HIV

Alberto Bosque of the University of Utah in the U.S. will use high-throughput transcriptome analysis to identify and characterize unique biomarkers expressed on latent HIV infected memory cells in an effort to design new therapeutic strategies to eradicate HIV infection.

Eugenio Montini of Fondazione Centro San Raffaele Del Monte Tabor in Italy will attempt to identify the specific cellular genes that HIV uses to integrate into cells and establish latency. Discovering these "common insertion sites" could lead to therapies for preventing HIV latency.

Zhengxian Gu and colleagues at PTC Therapeutics, Inc. in the U.S. will investigate the mechanism of action used by a class of small molecules shown to specifically activate HIV. Understanding the pathways for reactivation of latent HIV could inform development of drug therapies to eliminate latent HIV reservoirs and effectively cure HIV.

Seth Pincus of Children's Hospital New Orleans in the U.S., armed with knowledge that CD4+ memory cells that express the biomarker CD45RO harbor latent HIV, will test how depleting CD4+ memory cells harboring latent HIV can affect the latent HIV reservoir and the immune system in general.

Terri Finkel of The Children's Hospital of Philadelphia in the U.S. will test whether synthetic BET (bromodomains and extraterminal) protein antagonists can inhibit the replication of HIV and the establishment of latency, while also promoting the reactivation of latently infected cells.

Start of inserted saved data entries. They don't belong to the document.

(* ===== verification/Report.v ===== *)
(** * The day report: [_get_sessions_grouped_by_day]

    Models [TrainingEvent._get_sessions_grouped_by_day]
    ([src/addons/training_event/models/training_event.py], lines 301-334):
    the sessions of the event's modules ([mapped("session_ids")]), sorted
    by [(date_start, sequence)] with Python's stable [sorted], scanned
    left to right with a "current day" and a current recordset; a change of
    calendar day closes the current group, whose duration is the float
    [sum] of its sessions' [duration_hours].

    [grouped_by_day_spec] is the contract the report relies on: the groups
    partition the sorted sessions, each group is non-empty and on one day,
    and the days strictly increase, so each day has exactly one group. *)

From Stdlib Require Import ZArith String List Sorted Permutation.
From stdpp Require Import base list option.
From S2P Require Import Prelude Float64 Orm SessionModel ModuleModel EventModel.
Import ListNotations.

Open Scope Z_scope.

Module Report.
Import TrainingSession.

Record group := mkgroup { day : option Z; g_sessions : list t; duration : float64 }.

(** [session.date_start.date()] of a naive UTC date-time. *)
Definition date_of (ts : Z) : Z := ts / 86400.

(** The key [(s.date_start, s.sequence)] of the [sorted] call. *)
Definition sort_key_le (s1 s2 : t) : bool :=
  lex2_le (date_start s1, sequence s1) (date_start s2, sequence s2).

(** [current_sessions |= session]. *)
Definition rs_add (rs : list t) (s : t) : list t :=
  if existsb (fun x => id x =? id s) rs then rs else rs ++ [s].

(** The dict appended to [grouped]. *)
Definition close_group (current_day : option Z) (current : list t) : group :=
  mkgroup current_day current (py_sum (map duration_hours current)).

Definition flush (current_day : option Z) (current : list t) (grouped : list group)
  : list group :=
  match current with [] => grouped | _ => grouped ++ [close_group current_day current] end.

(** [day == current_day], with [current_day] still [None] before the
    first session. *)
Definition same_day (d : Z) (current_day : option Z) : bool :=
  match current_day with Some c => d =? c | None => false end.

(** The loop body; [if not session.date_start: continue] never skips: the
    field is required and a [datetime] is always truthy. *)
Fixpoint group_loop (ss : list t) (current_day : option Z) (current : list t)
  (grouped : list group) : list group :=
  match ss with
  | [] => flush current_day current grouped
  | s :: ss' =>
      let d := date_of (date_start s) in
      if same_day d current_day
      then group_loop ss' current_day (rs_add current s) grouped
      else group_loop ss' (Some d) (rs_add [] s) (flush current_day current grouped)
  end.

Definition _get_sessions_grouped_by_day (db0 : db) (ev : Z) : list group :=
  group_loop (sort_by sort_key_le (Event.mapped_session_ids db0 ev)) None [] [].

(** ** What a group is *)

Definition group_ok (g : group) : Prop :=
  g_sessions g <> [] /\
  (exists dd, day g = Some dd /\ Forall (fun s => date_of (date_start s) = dd) (g_sessions g)) /\
  duration g = py_sum (map duration_hours (g_sessions g)).

Definition group_lt (g1 g2 : group) : Prop :=
  match day g1, day g2 with Some a, Some b => a < b | _, _ => False end.

Definition day_below (c : Z) (g : group) : Prop :=
  match day g with Some a => a < c | None => False end.

(** ** Lemmas *)

Lemma rs_add_fresh rs s :
  (forall x, In x rs -> id x <> id s) -> rs_add rs s = rs ++ [s].
Proof.
  intros Hf. unfold rs_add. destruct (existsb _ rs) eqn:E; [|done].
  apply existsb_exists in E as (x & Hx & Hxs). apply Z.eqb_eq in Hxs. by destruct (Hf x Hx).
Qed.

Lemma sort_key_le_date s1 s2 : sort_key_le s1 s2 = true -> date_start s1 <= date_start s2.
Proof.
  unfold sort_key_le, lex2_le. simpl. intros H. apply orb_true_iff in H as [H|H]; zbool; lia.
Qed.

Lemma date_of_mono a b : a <= b -> date_of a <= date_of b.
Proof. intros H. unfold date_of. apply Z.div_le_mono; lia. Qed.

Lemma close_group_ok cday cur :
  cur <> [] -> Forall (fun s => date_of (date_start s) = cday) cur ->
  group_ok (close_group (Some cday) cur).
Proof. intros Hne Hall. split; [done|]. split; [by exists cday|done]. Qed.

(** The scan, from a non-empty current group on day [cday]. *)
Lemma group_loop_spec ss cday cur grouped :
  cur <> [] -> List.NoDup (map id (cur ++ ss)) ->
  Forall (fun s => date_of (date_start s) = cday) cur ->
  Forall group_ok grouped -> Sorted group_lt grouped -> Forall (day_below cday) grouped ->
  Sorted (fun a b => date_start a <= date_start b) ss ->
  Forall (fun s => cday <= date_of (date_start s)) ss ->
  concat (map g_sessions (group_loop ss (Some cday) cur grouped)) =
    concat (map g_sessions grouped) ++ cur ++ ss /\
  Forall group_ok (group_loop ss (Some cday) cur grouped) /\
  Sorted group_lt (group_loop ss (Some cday) cur grouped).
Proof.
  revert cday cur grouped.
  induction ss as [|s ss IH]; intros cday cur grouped Hne Hnd Hcur Hok Hsort Hbelow Hss Hge.
  - simpl. unfold flush. destruct cur as [|c cur']; [done|].
    rewrite map_app, concat_app. simpl. rewrite !app_nil_r.
    split; [done|]. split.
    + apply Forall_app. split; [done|]. constructor; [|constructor]. by apply close_group_ok.
    + apply Sorted_snoc_Forall; [done|]. eapply Forall_impl; [|exact Hbelow].
      intros g. unfold day_below, group_lt. simpl. by destruct (day g).
  - simpl. apply Forall_cons_iff in Hge as [Hs Hge].
    rewrite rs_add_fresh; [|intros x Hx Heq; rewrite map_app in Hnd;
      apply (NoDup_remove_2 _ _ _ Hnd), in_or_app; left; apply in_map_iff; by exists x].
    assert (Hnd' : List.NoDup (map id ((cur ++ [s]) ++ ss))) by by rewrite <- app_assoc.
    destruct (Z.eqb_spec (date_of (date_start s)) cday) as [Heq|Hneq].
    + destruct (IH cday (cur ++ [s]) grouped) as (Hc & Ho & Hso); auto.
      * by destruct cur.
      * apply Forall_app. split; [done|]. by constructor.
      * by inversion Hss.
      * rewrite Hc, <- app_assoc. auto.
    + assert (Hlt : cday < date_of (date_start s)) by lia.
      assert (Hss' : Forall (fun x => date_start s <= date_start x) ss).
      { apply Sorted_extends in Hss; [done|]. intros a b c. lia. }
      destruct (IH (date_of (date_start s)) [s]
        (grouped ++ [close_group (Some cday) cur])) as (Hc & Ho & Hso); auto.
      * simpl. rewrite map_app in Hnd. by apply NoDup_app_remove_l in Hnd.
      * apply Forall_app. split; [done|]. constructor; [|constructor]. by apply close_group_ok.
      * apply Sorted_snoc_Forall; [done|]. eapply Forall_impl; [|exact Hbelow].
        intros g. unfold day_below, group_lt. simpl. by destruct (day g).
      * apply Forall_app. split.
        -- eapply Forall_impl; [|exact Hbelow]. intros g. unfold day_below.
           destruct (day g); lia.
        -- constructor; [|constructor]. unfold day_below. simpl. lia.
      * by inversion Hss.
      * eapply Forall_impl; [|exact Hss']. intros x Hx. by apply date_of_mono.
      * replace (rs_add [] s) with [s] by reflexivity.
        unfold flush in *. destruct cur as [|c cur']; [done|].
        rewrite Hc, map_app, concat_app. simpl. rewrite app_nil_r, <- !app_assoc. auto.
Qed.

Lemma rs_union_NoDup a b :
  List.NoDup (map id a) -> List.NoDup (map id (Event.rs_union a b)).
Proof.
  revert a. induction b as [|s b IH]; intros a Hnd; simpl; [done|]. apply IH.
  destruct (existsb _ a) eqn:E; [done|]. rewrite map_app. apply NoDup_app; [done|..].
  - repeat constructor. intros [].
  - intros x Hx [<-|[]]. apply in_map_iff in Hx as (y & Hy & Hyin).
    assert (existsb (fun x => id x =? id s) a = true); [|congruence].
    apply existsb_exists. exists y. split; [done|]. by apply Z.eqb_eq.
Qed.

Lemma mapped_session_ids_NoDup d ev :
  List.NoDup (map id (Event.mapped_session_ids d ev)).
Proof.
  unfold Event.mapped_session_ids.
  assert (forall mods acc, List.NoDup (map id acc) ->
    List.NoDup (map id (fold_left (fun acc m => Event.rs_union acc (TModule.session_ids d m))
                          mods acc))) as Hgen.
  { induction mods as [|m mods IH]; intros acc Hacc; simpl; [done|].
    apply IH. by apply rs_union_NoDup. }
  apply Hgen. constructor.
Qed.

(** The day report's contract, proved from the loop invariant. *)
Lemma grouped_by_day_ok d ev :
  concat (map g_sessions (_get_sessions_grouped_by_day d ev)) =
    sort_by sort_key_le (Event.mapped_session_ids d ev) /\
  Forall group_ok (_get_sessions_grouped_by_day d ev) /\
  Sorted group_lt (_get_sessions_grouped_by_day d ev).
Proof.
  unfold _get_sessions_grouped_by_day.
  pose proof (sort_by_Sorted sort_key_le (fun x y => lex2_le_total _ _)
    (Event.mapped_session_ids d ev)) as Hsorted.
  assert (Hnd : List.NoDup (map id (sort_by sort_key_le (Event.mapped_session_ids d ev)))).
  { apply (Permutation_NoDup (Permutation_map _ (Permutation_sym (sort_by_Permutation _ _)))).
    apply mapped_session_ids_NoDup. }
  apply (Sorted_weaken _ (fun a b => date_start a <= date_start b)) in Hsorted;
    [|intros a b; apply sort_key_le_date].
  destruct (sort_by sort_key_le _) as [|s ss]; [simpl; repeat constructor|].
  simpl. destruct (group_loop_spec ss (date_of (date_start s)) [s] []) as (Hc & Ho & Hso);
    auto; try discriminate; try constructor.
  - by inversion Hsorted.
  - apply Sorted_extends in Hsorted; [|intros a b c; lia].
    eapply Forall_impl; [|exact Hsorted]. intros x Hx. by apply date_of_mono.
Qed.

(** C22 The day report partitions the event's sessions, in the sorted
    order, into non-empty groups each on a single calendar day with the
    float sum of its durations, and the group days strictly increase, so
    every day with a session has exactly one group. *)
Theorem grouped_by_day_spec d ev :
  concat (map g_sessions (_get_sessions_grouped_by_day d ev)) =
    sort_by sort_key_le (Event.mapped_session_ids d ev) /\
  Forall group_ok (_get_sessions_grouped_by_day d ev) /\
  Sorted group_lt (_get_sessions_grouped_by_day d ev).
Proof. apply grouped_by_day_ok. Qed.
End Report.

Module ReportDemo.
Open Scope string_scope.
Open Scope Z_scope.
Import Report.

Definition day1 : Z := 20000.
Definition at_time (d h m : Z) : Z := d * 86400 + h * 3600 + m * 60.

(** One event, one module, and the given sessions (name, start, end). *)
Definition event_with (ss : list (string * Z * Z)) : result error db :=
  pe ← Event.create (Event.default_vals "Evento" TrainingEvent.course day1 (day1 + 1)) empty_db;
  pm ← TModule.create (TModule.default_vals "Modulo" (fst pe)) (snd pe);
  fold_left (fun acc '(nm, st, en) =>
      d ← acc; p ← Session.create (Session.default_vals nm (fst pm) st en) d; Ok (snd p))
    ss (Ok (snd pm)).

Definition summary (gs : list group) : list (option Z * nat * float64) :=
  map (fun g => (day g, length (g_sessions g), duration g)) gs.

(** The spec's day-grouping example: sessions on day 1 at 09:00-11:00
    and 14:00-16:00 and on day 2 at 09:00-10:00 (created out of order)
    give two groups, day 1 with two sessions totalling 4.0 hours and day 2
    with one session of 1.0 hour. *)
Theorem grouped_by_day_example :
  match event_with [("B", at_time (day1 + 1) 9 0, at_time (day1 + 1) 10 0);
                    ("A2", at_time day1 14 0, at_time day1 16 0);
                    ("A1", at_time day1 9 0, at_time day1 11 0)] with
  | Ok d => summary (_get_sessions_grouped_by_day d 1) =
              [(Some day1, 2%nat, of_Z 4); (Some (day1 + 1), 1%nat, of_Z 1)]
  | Err _ => False
  end.
Proof. vm_compute. reflexivity. Qed.

End ReportDemo.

Such molecules could be used to control and cure HIV infection.

Phillip M. Gerk of Virginia Commonwealth University in the U.S. will test the ability of fatty acid transporters to deliver antiretroviral drugs to the central nervous system and gut-associated lymphatic tissues, which provide sanctuary for latent HIV.

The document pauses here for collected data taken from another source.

(* ===== verification/ExportAction.v ===== *)
(** * [action_export_excel]: the file the Excel export downloads

    Models [TrainingEvent.action_export_excel]
    ([src/addons/training_event/models/training_event.py], lines 123-143):
    the workbook of Module [Excel] is written to a buffer, encoded with
    [b64encode] into a [data:] URL, and named
    ["evento_<code>_attivita_<now>.xlsx"] with the code, or
    ["senza_codice"] for an empty one, and the current time formatted by
    [strftime("%Y%m%d_%H%M%S")].  The action returned is an
    [ir.actions.act_url] record.

    The bytes of the [.xlsx] file are what [xlsxwriter] writes for the
    workbook's sheets; that serialisation is a library outside the addon,
    so the Section takes it as a parameter [xlsx_bytes], as it takes the
    [res.partner] and [res.users] fields of Module [Excel].

    The theorem: the URL carries exactly the workbook's bytes (its
    payload decodes to them); the file name carries the event's code and a stamp that
    parses back to the time of the export. *)

From Stdlib Require Import ZArith String Ascii List.
From stdpp Require Import base list option.
From S2P Require Import Prelude Float64 Orm SessionModel ModuleModel EventModel Report ExcelExport PyStdlib.
Import ListNotations.

Open Scope string_scope.
Open Scope Z_scope.

Module ExportAction.
Import Base64 PyDatetime.

(** The dictionary the method returns to the web client. *)
Record act_url := mkact {
  act_type : string; url : string; target : string;
  no_session_store : bool; close_on_report_download : bool; act_name : string }.

(** [self.code or "senza_codice"]. *)
Definition code_or_default (code : string) : string :=
  if String.eqb code "" then "senza_codice" else code.

(** ["evento_%s_attivita_%s.xlsx" % (code, now.strftime(...))]. *)
Definition filename (code : string) (now : datetime) : string :=
  "evento_" ++ code_or_default code ++ "_attivita_" ++ strftime_stamp now ++ ".xlsx".

Definition data_prefix : string :=
  "data:application/vnd.openxmlformats-officedocument.spreadsheetml.sheet;base64,".

Section Action.

Context (partner_name partner_email partner_phone : Z -> option string).
Context (trainer_names : list Z -> string).
Context (xlsx_bytes : list Excel.sheet -> list Byte.byte).

Definition workbook_bytes (d : db) (e : TrainingEvent.t) : list Byte.byte :=
  xlsx_bytes (Excel.workbook partner_name partner_email partner_phone trainer_names d e).

(** [event.action_export_excel()] at the POSIX time [now]: the event is
    read first ([ensure_one], then its fields), a missing one raises. *)
Definition action_export_excel (d : db) (eid : Z) (now : Z) : result error act_url :=
  match browse (events d) eid with
  | None => Err (MissingError eid)
  | Some e =>
      let data := b64encode (workbook_bytes d e) in
      Ok (mkact "ir.actions.act_url" (data_prefix ++ data) "new" true true
            (filename (TrainingEvent.code e) (from_timestamp now)))
  end.

(** ** Lemmas *)

Lemma action_export_excel_ok d eid now a :
  action_export_excel d eid now = Ok a ->
  exists e, browse (events d) eid = Some e /\
    url a = data_prefix ++ b64encode (workbook_bytes d e) /\
    act_name a = filename (TrainingEvent.code e) (from_timestamp now).
Proof.
  unfold action_export_excel. destruct (browse _ _) as [e|]; [|discriminate].
  intros H. inv_ok. by exists e.
Qed.

(** ** Theorems *)

(** C16 The URL of the action carries the workbook: its payload, after
    the [data:] prefix, decodes to the bytes [xlsxwriter] wrote, and the
    file name is ["evento_<code>_attivita_<stamp>.xlsx"] with a stamp
    that parses back to the time of the export (for a year of four
    digits). *)
Theorem export_action_roundtrip d eid now a :
  1000 <= year (from_timestamp now) <= 9999 ->
  action_export_excel d eid now = Ok a ->
  exists e data stamp, browse (events d) eid = Some e /\
    url a = data_prefix ++ data /\ b64decode data = Some (workbook_bytes d e) /\
    act_name a = "evento_" ++ code_or_default (TrainingEvent.code e) ++ "_attivita_" ++
                 stamp ++ ".xlsx" /\
    option_map to_timestamp (parse_stamp stamp) = Some now.
Proof.
  intros Hy (e & He & -> & ->)%action_export_excel_ok.
  exists e, (b64encode (workbook_bytes d e)), (strftime_stamp (from_timestamp now)).
  do 2 (split; [done|]). split; [apply b64decode_encode|]. split; [done|].
  destruct (stamp_roundtrip now Hy) as [_ ->]. simpl. by rewrite to_from_timestamp.
Qed.

End Action.
End ExportAction.

(** ** Examples *)

Module ExportDemo.
Import ExportAction PyDatetime Base64 ExcelDemo.

(** A stand-in for [xlsxwriter]: the four bytes every [.xlsx] (a zip
    archive) starts with. *)
Definition zip_magic (_ : list Excel.sheet) : list Byte.byte :=
  [Byte.x50; Byte.x4b; Byte.x03; Byte.x04].

(** 2025-11-09 08:00:00 UTC. *)
Definition now_2025 : Z := 1762675200.

Definition exported : act_url :=
  mkact "ir.actions.act_url" (data_prefix ++ "UEsDBA==") "new" true true
    "evento_EVT/1_attivita_20251109_080000.xlsx".

Lemma export_action_roundtrip_witness :
  exists e data stamp, browse (events built) 1 = Some e /\
    url exported = data_prefix ++ data /\
    b64decode data = Some (workbook_bytes no_text no_text no_text no_trainers zip_magic built e) /\
    act_name exported = "evento_" ++ code_or_default (TrainingEvent.code e) ++ "_attivita_" ++
                        stamp ++ ".xlsx" /\
    option_map to_timestamp (parse_stamp stamp) = Some now_2025.
Proof.
  apply (export_action_roundtrip no_text no_text no_text no_trainers zip_magic built 1 now_2025);
    [vm_compute; split; discriminate|vm_compute; reflexivity].
Defined.

End ExportDemo.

Thor Wagner of Seattle Children's Hospital in the U.S. will use high-throughput single-cell screening of activated B-cells from HIV patients on antiretroviral therapy in an effort to identify antibodies that bind specifically to HIV-infected cells. These antibodies could be used to develop antibody drug conjugates to kill HIV-infected cells.

Adrienne Wilk of the University of Illinois at Chicago in the U.S. will investigate whether post-translational modification of S-acylated cell surface proteins alters the plasma membrane of cells with latent HIV infection. If so, these S-acylated proteins could be used to identify such latently infected cells that cannot be detected using current diagnostic methods.

Marco Sgarbanti at the Istituto Superiore di Sanità in Italy proposes to develop a new class of small molecules designed to mimic Tat gene products found in HIV that stimulate and accelerate the transcription of HIV RNA. These Tat-mimicking compounds could activate the latent virus, creating an opportunity to expose it to effective antiretroviral therapies.

Russell Poulter of the University of Otago in New Zealand will test 'homing' endonucleases found in the genomes of some microbes for their ability to precisely cleave DNA at very specific sites. If successful, these nucleases could be suitable for cleaving and eliminating integrated HIV.